The quota can thus be increased by adding nodes, but will never be decreased (even if all nodes are removed) to prevent data loss.
The error mentioned above states that the cluster's ETCD storage usage has exceeded the quota.
To resolve the situation, resources created in excess need to be deleted.
Most common case: misconfigured cert-manager
Most users install cert-manager through Helm, and then move on a bit hastily.
The most common cases of ETCD quota issues come from a bad configuration of cert-manager, making it continuously create certificaterequest
resources.
This behaviour will fill the ETCD with resources until the quota is reached.
To verify if you are in this situation, you can get the number of certificaterequest
and order.acme
resources:
kubectl get certificaterequest.cert-manager.io -A | wc -l
kubectl get order.acme.cert-manager.io -A | wc -l
If you have a huge number (hundreds or more) of those resources requests, you have found the root cause.

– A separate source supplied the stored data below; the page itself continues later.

(* ===== verification/PublicTerminal.v ===== *)
(** * Leaving a public terminal

    src/src/app/public-terminal-hygiene.ts: the receipt a respondent may have sent
    by SMS, and the drafts that are deleted when the terminal is cleared. *)

From S2P Require Import Prelude JsValue JsMap Text DraftKeys DraftStore MultiPartyPolicy MultiPartyFlow ResponseAction Url.
From Stdlib Require Import Ascii.

(** ** The receipt *)

(** What is read of a [SubmitReceiptReference]. *)
Record SubmitReceiptReference : Set := { referenceNumber : string; trackingUri : option string }.

Record sms_message : Set := { sms_to : string; sms_body : string }.

Definition filter_chars (p : ascii → bool) (s : string) : string := String.string_of_list_ascii (List.filter p (String.list_ascii_of_string s)).

(** [toUpperCase()] on letters and digits. *)
Definition upper_char (a : ascii) : ascii :=
  let n := nat_of_ascii a in if ((97 <=? n) && (n <=? 122))%nat then ascii_of_nat (n - 32) else a.
Definition upper (s : string) : string := String.string_of_list_ascii (upper_char <$> String.list_ascii_of_string s).

Definition publicTerminalVerifierCode (confirmation : SubmitReceiptReference) : string :=
  let normalized := upper (filter_chars (λ a, is_letter a || is_digit a) (referenceNumber confirmation)) in
  let n := String.length normalized in
  if negb (nonempty normalized) then "RECEIVED"
  else if (6 <? n)%nat then String.substring (n - 6) 6 normalized else normalized.

Section receipt.
Context `{Urls : !UrlLibrary}.
(** The origin of the location, or of the fallback. *)
Context (origin : string).

Definition publicTerminalTrackingUrl (confirmation : SubmitReceiptReference) : option string :=
  match trackingUri confirmation with
  | Some (String a s) => Some (match new_URL_at (String a s) origin with Some url => url_href url | None => String a s end)
  | _ => None
  end.

Definition publicTerminalReceiptSmsBody (confirmation : SubmitReceiptReference) : string :=
  let base := "Form submitted. Reference " +:+ referenceNumber confirmation +:+ ". Verifier code " +:+ publicTerminalVerifierCode confirmation +:+ "." in
  match publicTerminalTrackingUrl confirmation with
  | Some (String a s) => base +:+ " Track: " +:+ String a s
  | _ => base
  end.

Definition PUBLIC_TERMINAL_SMS_INVALID_COPY : string := "Enter a phone number that can receive SMS.".

Definition normalizeSmsDestination (input : string) : outcome string string :=
  let trimmed := trim input in
  let digits := filter_chars is_digit trimmed in
  throw_when (String.length digits <? 7)%nat PUBLIC_TERMINAL_SMS_INVALID_COPY ;;
  Returns (if starts_with "+" trimmed then "+" +:+ digits else digits).

(** [notificationDelivery.capabilities?.sms === 'real'] *)
Definition canSendPublicTerminalReceiptSms (sms : option string) : bool := match sms with Some s => String.eqb s "real" | None => false end.

(** [send] is the port's, a function from its state. *)
Definition sendPublicTerminalReceiptSms {S} (send : sms_message → string → S → outcome string unit * S)
    (confirmation : SubmitReceiptReference) (phone idempotencyKey : string) (s : S) : outcome string unit * S :=
  match normalizeSmsDestination phone with
  | Throws e => (Throws e, s)
  | Returns to => send {| sms_to := to; sms_body := publicTerminalReceiptSmsBody confirmation |} idempotencyKey s
  end.
End receipt.

(** ** The drafts *)

Definition nul : string := String "000" "".

Definition draft_fingerprint (key : DraftKey) : string :=
  default "" (key_subjectRef key) +:+ nul +:+ default "" (key_partyRef key) +:+ nul +:+ key_formUrl key +:+ nul +:+ default "" (key_formVersion key).

(** The loop, with the fingerprints seen. *)
Fixpoint dedupe_keys (seen : list string) (keys : list DraftKey) : list DraftKey :=
  match keys with
  | [] => []
  | key :: keys' =>
      if str_in (draft_fingerprint key) seen then dedupe_keys seen keys' else key :: dedupe_keys (draft_fingerprint key :: seen) keys'
  end.
Definition dedupeDraftKeys (keys : list DraftKey) : list DraftKey := dedupe_keys [] keys.

Definition publicTerminalDraftKeysToClear (draftKey : DraftKey) (policy : option MultiPartyRuntimeConfig) : list DraftKey :=
  dedupeDraftKeys (draftKey ::
    match policy with
    | Some policy => multiPartyProgressDraftKey draftKey ::
        ((λ slot, multiPartyDraftKey draftKey (Some (slot_partyRef slot))) <$> requiredMultiPartySlots policy)
    | None => []
    end).

(** The deletions are issued in the order of the keys, within one turn. *)
Definition clearPublicTerminalDraftState {S} `{!DraftStoreOps S} (draftKey : DraftKey) (policy : option MultiPartyRuntimeConfig) (s : S) : S :=
  foldl (λ s key, (draft_step (Delete key) s).2) s (publicTerminalDraftKeysToClear draftKey policy).

(** * What is deleted *)

(** The drafts of the respondent and, where several parties sign, of each party and
    of their progress. *)
Definition terminal_keys (draftKey : DraftKey) (policy : option MultiPartyRuntimeConfig) : list DraftKey :=
  draftKey :: match policy with
    | Some policy => multiPartyProgressDraftKey draftKey ::
        ((λ slot, multiPartyDraftKey draftKey (Some (slot_partyRef slot))) <$> requiredMultiPartySlots policy)
    | None => []
    end.

Lemma str_app_cancel_r s t u : s +:+ u = t +:+ u → s = t.
Proof.
  assert (∀ s t, String.length (s +:+ t) = String.length s + String.length t) as Hlen.
  { clear. intros s t. induction s as [|a s IH]; simpl; [done|]. by rewrite IH. }
  revert t. induction s as [|a s IH]; intros [|b t] E; [done| | |].
  - apply (f_equal String.length) in E. rewrite !Hlen in E. simpl in E. lia.
  - apply (f_equal String.length) in E. rewrite !Hlen in E. simpl in E. lia.
  - injection E as -> E. by rewrite (IH t E).
Qed.

(** Around a separator that one side does not hold, texts are read apart. *)
Lemma separated_inj c x y x' y' : has_char c x' = false → has_char c y' = false →
  x +:+ String c y = x' +:+ String c y' → x = x' ∧ y = y'.
Proof.
  revert x'. induction x as [|a x IH]; intros [|b x'] Hx Hy E; simpl in *.
  - by injection E as ->.
  - injection E as <- _. by rewrite Ascii.eqb_refl in Hx.
  - injection E as -> E. change (x +:+ String c y = y') in E. rewrite <- E, has_char_app in Hy. simpl in Hy. by rewrite Ascii.eqb_refl, orb_true_r in Hy.
  - injection E as -> E. apply orb_false_iff in Hx as [_ Hx]. by destruct (IH x' Hx Hy E) as [-> ->].
Qed.

Lemma hex_digit_no_nul n : (0 ≤ n < 16)%Z → Ascii.eqb (IdempotencyKey.hex_digit n) "000" = false.
Proof.
  intros Hn. assert (n = 0 ∨ n = 1 ∨ n = 2 ∨ n = 3 ∨ n = 4 ∨ n = 5 ∨ n = 6 ∨ n = 7 ∨ n = 8 ∨ n = 9 ∨ n = 10 ∨ n = 11 ∨ n = 12 ∨ n = 13 ∨ n = 14 ∨ n = 15)%Z as Hc by lia.
  clear Hn. repeat destruct Hc as [->|Hc]; [reflexivity..|]. by subst.
Qed.

Lemma hex_digits_no_nul fuel n acc : (0 ≤ n)%Z → has_char "000" acc = false → has_char "000" (hex_digits fuel n acc) = false.
Proof.
  revert n acc. induction fuel as [|fuel IH]; intros n acc Hn Hacc; simpl; [done|]. destruct (Z.ltb_spec n 16).
  - cbn [has_char]. by rewrite hex_digit_no_nul by lia.
  - apply IH; [apply Z.div_pos; lia|]. cbn [has_char]. rewrite hex_digit_no_nul; [done|]. apply Z.mod_pos_bound. lia.
Qed.

Lemma fallbackHash_no_nul s : has_char "000" (fallbackHash s) = false.
Proof.
  unfold fallbackHash. generalize (foldl fnv_step 2166136261%Z ((λ c, Z.of_nat (nat_of_ascii c)) <$> String.list_ascii_of_string s)). intros z.
  assert (has_char "000" (int_to_hex z) = false) as Hz.
  { unfold int_to_hex. destruct (Z.ltb_spec z 0); [change (has_char "000" (hex_digits 8 (- z) "") = false)|]; apply hex_digits_no_nul; (done || lia). }
  unfold pad_hex. generalize (8 - String.length (int_to_hex z)). intros n. by induction n.
Qed.

Section terminal.
Context (draftKey : DraftKey) (policy : option MultiPartyRuntimeConfig).

Definition progress_key (key : DraftKey) : Prop := key = multiPartyProgressDraftKey draftKey.
(** The respondent's own draft, or a party's. *)
Definition party_key (key : DraftKey) : Prop :=
  key_formUrl key = key_formUrl draftKey ∧ key_formVersion key = key_formVersion draftKey ∧ key_subjectRef key = key_subjectRef draftKey ∧
  (key_partyRef key = key_partyRef draftKey ∨ ∃ a s, key_partyRef key = Some (String a s)).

To resolve the situation, we propose the following method:
- Stopping cert-manager
kubectl -n <your_cert_manager_namespace> scale deployment --replicas 0 cert-manager
- Flushing all
certificaterequest
andorder.acme
resources
kubectl delete certificaterequest.cert-manager.io -A --all
kubectl delete order.acme.cert-manager.io -A --all
- Updating cert-manager
There is no generic way to do this, but if you use Helm we recommend you to use it for the update: Cert Manager official documentation
- Fixing the issue
We recommend you to take the following steps to troubleshoot your cert-manager, and to ensure that everything is correctly configured: Acme troubleshoot
- Starting cert-manager
Other cases
If cert-manager is not the root cause, you should turn to the other running operators which create Kubernetes resources.
We have found that the following resources can sometimes be generated continuously by existing operators:
backups.velero.io
ingress.networking.k8s.io
ingress.extensions
If that still does not cover your case, you can use a tool like ketall to easily list and count resources in your cluster.
Then you should delete the resources in excess and fix the process responsible for their creation.